- **Problem details**: The complete set of records below must be repeated precisely as given.
================================
(** The part of a path before its first separator. *)
Fixpoint first_component (s : string) : string :=
  match s with
  | EmptyString => EmptyString
  | String c s' =>
      if Ascii.eqb c "/" then EmptyString else String c (first_component s')
  end.

(** The last character of a string, if it has one. *)
Fixpoint last_char (s : string) : option ascii :=
  match s with
  | EmptyString => None
  | String c EmptyString => Some c
  | String _ s' => last_char s'
  end.

(** A relative path that leads through a sub-directory with a plain
    name: [component/rest], not ending in a separator, without NUL and
    well within the path limit. *)
Definition sub_directory_path (s : string) : bool :=
  has_char "/" s && plain_name (first_component s)
  && negb (bool_decide (last_char s = Some "/"%char))
  && negb (has_char "000" s) && Nat.leb (String.length s) 1024.

(** [shutil.copy(os.path.join(sd, sf), os.path.join(dd, df))], with [df]
    taken from a spreadsheet cell.  A plain [df] names a file of [dd].
    A [df] that leads through a sub-directory fails when the copy opens
    its destination, since the directories hold files only:
    [NotADirectoryError] when the first component is a file of [dd],
    [FileNotFoundError] otherwise.  Any other [df] is a path the
    development does not follow. *)
Definition shutil_copy (sd sf dd df : string) : IO unit :=
  content ← read_file sd sf;
  if bool_decide (sd = dd ∧ sf = df) then raise SameFileError
  else if plain_name df then write_file dd df content
  else if sub_directory_path df then
    fs ← get_fs;
    match dirs fs !! dd ≫= fun files => files !! first_component df with
    | Some _ => raise (NotADirectoryError (join dd df))
    | None => raise (FileNotFoundError (join dd df))
    end
  else raise (Unmodelled (join dd df)).

(** [os.listdir(d)]; the order is the file system's. *)
Definition listdir (d : string) : IO (list string) :=
  fs ← get_fs;
  match dirs fs !! d with
  | Some files => mret (map fst (map_to_list files))
  | None => raise (FileNotFoundError d)
  end.

(** [shutil.rmtree(d)]. *)
Definition rmtree (d : string) : IO unit :=
  fs ← get_fs;
  match dirs fs !! d with
  | Some _ => put_fs (FS (delete d (dirs fs)) (zips fs))
  | None => raise (FileNotFoundError d)
  end.

(** [zipfile.ZipFile(z, 'w')]: a new, empty archive replaces any old one. *)
Definition zip_open_w (z : string) : IO unit :=
  fs ← get_fs;
  put_fs (FS (dirs fs) (<[z := ∅]> (zips fs))).

(** [zipf.write(os.path.join(d, f), f)]: the file's content is stored
    under the entry name [f].  The archive is kept as the map from entry
    name to content: the names written in one run are those of
    [os.listdir], which are distinct, and the order of the entries is
    not recorded. *)
Definition zipf_write (z d f : string) : IO unit :=
  content ← read_file d f;
  fs ← get_fs;
  put_fs (FS (dirs fs) (alter (insert f content) z (zips fs))).

(** [os.remove(z)] on an archive. *)
Definition os_remove (z : string) : IO unit :=
  fs ← get_fs;
  match zips fs !! z with
  | Some _ => put_fs (FS (dirs fs) (delete z (zips fs)))
  | None => raise (FileNotFoundError z)
  end.

(** ** [create_excel_download_link]

    The Excel encoder is a black box: the returned buffer is represented by
    the sheet it encodes. *)

Definition df_empty (df : DataFrame) : bool :=
  match df with [] => true | _ :: _ => false end.

Definition create_excel_download_link (df : DataFrame)
    (original_title_col : string) : result (option Sheet) :=
  if df_empty df then Ok None
  else if negb (bool_decide (original_title_col ∈ df_columns)) then
    Raise (ValueError ("Column '" +:+ original_title_col
                         +:+ "' not found in DataFrame"))
  else
    let export_df :=
      sheet_of_columns
        "Original Title" (df_column original_title_col df)
        "Renamed Title" (replicate (length df) (Text "")) in
    Ok (Some export_df).

(** ** [save_uploaded_files] *)

Record UploadedFile := Upload { name : string; getbuffer : bytes }.

Definition save_uploaded_files (uploaded_files : list UploadedFile) : IO string :=
  let temp_dir := "temp_uploaded_files" in
  makedirs_exist_ok temp_dir ;;
  for_each uploaded_files (fun file =>
    write_file temp_dir (name file) (getbuffer file)) ;;
  mret temp_dir.

(** ** [process_and_zip_files] *)

Definition renamed_dir : string := "temp_renamed_files".
Definition zip_name : string := "renamed_files.zip".

(** [str(c)] on a cell. *)
Definition str (c : cell) : string :=
  match c with Text s => s | NaN => "nan" end.

(** [str(row['New Name']) if pd.notna(row['New Name']) and
    row['New Name'] != '' else original_name]. *)
Definition new_name_base (r : row) : string :=
  if notna (new_name r) && negb (bool_decide (new_name r = Text ""))
  then str (new_name r)
  else original_name r.

(** The file name the row's copy is stored under. *)
Definition renamed_file (r : row) : string :=
  let extension := snd (OsPath.splitext (original_name r)) in
  new_name_base r +:+ extension.

(** One pass of the [for index, row in drawings_df.iterrows()] loop. *)
Definition copy_row (temp_dir : string) (r : row) : IO unit :=
  found ← path_exists temp_dir (original_name r);
  if (found : bool)
  then shutil_copy temp_dir (original_name r) renamed_dir (renamed_file r)
  else mret tt.

Definition process_and_zip_files (drawings_df : DataFrame)
    (temp_dir : string) : IO string :=
  makedirs_exist_ok renamed_dir ;;
  for_each drawings_df (copy_row temp_dir) ;;
  zip_open_w zip_name ;;
  files ← listdir renamed_dir;
  for_each files (fun file => zipf_write zip_name renamed_dir file) ;;
  rmtree temp_dir ;;
  rmtree renamed_dir ;;
  mret zip_name.
(** * The i18n library of the Mezzofy website, embedded in Rocq

    The development follows [i18n.js] (class [I18n]): the JavaScript values
    the class handles, the browser surfaces it reads and writes, one
    definition per method; the class is followed by its page script
    [main.js], in the module [Main], and then come the properties of the
    methods and of the listeners of the script. *)

From Stdlib Require Import String Ascii List Bool Arith ZArith QArith Lia
  DecimalString.
From stdpp Require Import base strings gmap.
Import ListNotations.
Open Scope string_scope.
Open Scope list_scope.
Set Warnings "-register-all".

(** ** Strings

    A [string] stands for a JavaScript string, one [ascii] per code unit.
    No method of the class inspects a code unit other than by comparing it
    with an ASCII character ('.', '-', '<', '{', '}' and the class \w). *)

Module Str.

Definition empty (s : string) : bool :=
  match s with EmptyString => true | String _ _ => false end.

(** [s.split(sep)] for a one-character separator. *)
Fixpoint split (sep : ascii) (s : string) : list string :=
  match s with
  | EmptyString => [EmptyString]
  | String c s' =>
      if Ascii.eqb c sep then EmptyString :: split sep s'
      else match split sep s' with
           | [] => [String c EmptyString]
           | piece :: pieces => String c piece :: pieces
           end
  end.

(** [s.includes(c)] for a one-character needle. *)
Fixpoint includes (c : ascii) (s : string) : bool :=
  match s with
  | EmptyString => false
  | String d s' => Ascii.eqb d c || includes c s'
  end.

(** [s.startsWith(p)]. *)
Definition startsWith (s p : string) : bool := String.prefix p s.

(** The decimal rendering of a length or of an array index. *)
Definition of_nat (n : nat) : string := NilZero.string_of_uint (Nat.to_uint n).

(** The double quote, for messages that quote a key. *)
Definition dquote : string := String (ascii_of_nat 34) EmptyString.

End Str.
================================
- **Task output**:
(** The part of a path before its first separator. *)
Fixpoint first_component (s : string) : string :=
  match s with
  | EmptyString => EmptyString
  | String c s' =>
      if Ascii.eqb c "/" then EmptyString else String c (first_component s')
  end.

(** The last character of a string, if it has one. *)
Fixpoint last_char (s : string) : option ascii :=
  match s with
  | EmptyString => None
  | String c EmptyString => Some c
  | String _ s' => last_char s'
  end.

(** A relative path that leads through a sub-directory with a plain
    name: [component/rest], not ending in a separator, without NUL and
    well within the path limit. *)
Definition sub_directory_path (s : string) : bool :=
  has_char "/" s && plain_name (first_component s)
  && negb (bool_decide (last_char s = Some "/"%char))
  && negb (has_char "000" s) && Nat.leb (String.length s) 1024.

(** [shutil.copy(os.path.join(sd, sf), os.path.join(dd, df))], with [df]
    taken from a spreadsheet cell.  A plain [df] names a file of [dd].
    A [df] that leads through a sub-directory fails when the copy opens
    its destination, since the directories hold files only:
    [NotADirectoryError] when the first component is a file of [dd],
    [FileNotFoundError] otherwise.  Any other [df] is a path the
    development does not follow. *)
Definition shutil_copy (sd sf dd df : string) : IO unit :=
  content ← read_file sd sf;
  if bool_decide (sd = dd ∧ sf = df) then raise SameFileError
  else if plain_name df then write_file dd df content
  else if sub_directory_path df then
    fs ← get_fs;
    match dirs fs !! dd ≫= fun files => files !! first_component df with
    | Some _ => raise (NotADirectoryError (join dd df))
    | None => raise (FileNotFoundError (join dd df))
    end
  else raise (Unmodelled (join dd df)).

(** [os.listdir(d)]; the order is the file system's. *)
Definition listdir (d : string) : IO (list string) :=
  fs ← get_fs;
  match dirs fs !! d with
  | Some files => mret (map fst (map_to_list files))
  | None => raise (FileNotFoundError d)
  end.

(** [shutil.rmtree(d)]. *)
Definition rmtree (d : string) : IO unit :=
  fs ← get_fs;
  match dirs fs !! d with
  | Some _ => put_fs (FS (delete d (dirs fs)) (zips fs))
  | None => raise (FileNotFoundError d)
  end.

(** [zipfile.ZipFile(z, 'w')]: a new, empty archive replaces any old one. *)
Definition zip_open_w (z : string) : IO unit :=
  fs ← get_fs;
  put_fs (FS (dirs fs) (<[z := ∅]> (zips fs))).

(** [zipf.write(os.path.join(d, f), f)]: the file's content is stored
    under the entry name [f].  The archive is kept as the map from entry
    name to content: the names written in one run are those of
    [os.listdir], which are distinct, and the order of the entries is
    not recorded. *)
Definition zipf_write (z d f : string) : IO unit :=
  content ← read_file d f;
  fs ← get_fs;
  put_fs (FS (dirs fs) (alter (insert f content) z (zips fs))).

(** [os.remove(z)] on an archive. *)
Definition os_remove (z : string) : IO unit :=
  fs ← get_fs;
  match zips fs !! z with
  | Some _ => put_fs (FS (dirs fs) (delete z (zips fs)))
  | None => raise (FileNotFoundError z)
  end.

(** ** [create_excel_download_link]

    The Excel encoder is a black box: the returned buffer is represented by
    the sheet it encodes. *)

Definition df_empty (df : DataFrame) : bool :=
  match df with [] => true | _ :: _ => false end.

Definition create_excel_download_link (df : DataFrame)
    (original_title_col : string) : result (option Sheet) :=
  if df_empty df then Ok None
  else if negb (bool_decide (original_title_col ∈ df_columns)) then
    Raise (ValueError ("Column '" +:+ original_title_col
                         +:+ "' not found in DataFrame"))
  else
    let export_df :=
      sheet_of_columns
        "Original Title" (df_column original_title_col df)
        "Renamed Title" (replicate (length df) (Text "")) in
    Ok (Some export_df).

(** ** [save_uploaded_files] *)

Record UploadedFile := Upload { name : string; getbuffer : bytes }.

Definition save_uploaded_files (uploaded_files : list UploadedFile) : IO string :=
  let temp_dir := "temp_uploaded_files" in
  makedirs_exist_ok temp_dir ;;
  for_each uploaded_files (fun file =>
    write_file temp_dir (name file) (getbuffer file)) ;;
  mret temp_dir.

(** ** [process_and_zip_files] *)

Definition renamed_dir : string := "temp_renamed_files".
Definition zip_name : string := "renamed_files.zip".

(** [str(c)] on a cell. *)
Definition str (c : cell) : string :=
  match c with Text s => s | NaN => "nan" end.

(** [str(row['New Name']) if pd.notna(row['New Name']) and
    row['New Name'] != '' else original_name]. *)
Definition new_name_base (r : row) : string :=
  if notna (new_name r) && negb (bool_decide (new_name r = Text ""))
  then str (new_name r)
  else original_name r.

(** The file name the row's copy is stored under. *)
Definition renamed_file (r : row) : string :=
  let extension := snd (OsPath.splitext (original_name r)) in
  new_name_base r +:+ extension.

(** One pass of the [for index, row in drawings_df.iterrows()] loop. *)
Definition copy_row (temp_dir : string) (r : row) : IO unit :=
  found ← path_exists temp_dir (original_name r);
  if (found : bool)
  then shutil_copy temp_dir (original_name r) renamed_dir (renamed_file r)
  else mret tt.

Definition process_and_zip_files (drawings_df : DataFrame)
    (temp_dir : string) : IO string :=
  makedirs_exist_ok renamed_dir ;;
  for_each drawings_df (copy_row temp_dir) ;;
  zip_open_w zip_name ;;
  files ← listdir renamed_dir;
  for_each files (fun file => zipf_write zip_name renamed_dir file) ;;
  rmtree temp_dir ;;
  rmtree renamed_dir ;;
  mret zip_name.
(** * The i18n library of the Mezzofy website, embedded in Rocq

    The development follows [i18n.js] (class [I18n]): the JavaScript values
    the class handles, the browser surfaces it reads and writes, one
    definition per method; the class is followed by its page script
    [main.js], in the module [Main], and then come the properties of the
    methods and of the listeners of the script. *)

From Stdlib Require Import String Ascii List Bool Arith ZArith QArith Lia
  DecimalString.
From stdpp Require Import base strings gmap.
Import ListNotations.
Open Scope string_scope.
Open Scope list_scope.
Set Warnings "-register-all".

(** ** Strings

    A [string] stands for a JavaScript string, one [ascii] per code unit.
    No method of the class inspects a code unit other than by comparing it
    with an ASCII character ('.', '-', '<', '{', '}' and the class \w). *)

Module Str.

Definition empty (s : string) : bool :=
  match s with EmptyString => true | String _ _ => false end.

(** [s.split(sep)] for a one-character separator. *)
Fixpoint split (sep : ascii) (s : string) : list string :=
  match s with
  | EmptyString => [EmptyString]
  | String c s' =>
      if Ascii.eqb c sep then EmptyString :: split sep s'
      else match split sep s' with
           | [] => [String c EmptyString]
           | piece :: pieces => String c piece :: pieces
           end
  end.

(** [s.includes(c)] for a one-character needle. *)
Fixpoint includes (c : ascii) (s : string) : bool :=
  match s with
  | EmptyString => false
  | String d s' => Ascii.eqb d c || includes c s'
  end.

(** [s.startsWith(p)]. *)
Definition startsWith (s p : string) : bool := String.prefix p s.

(** The decimal rendering of a length or of an array index. *)
Definition of_nat (n : nat) : string := NilZero.string_of_uint (Nat.to_uint n).

(** The double quote, for messages that quote a key. *)
Definition dquote : string := String (ascii_of_nat 34) EmptyString.

End Str.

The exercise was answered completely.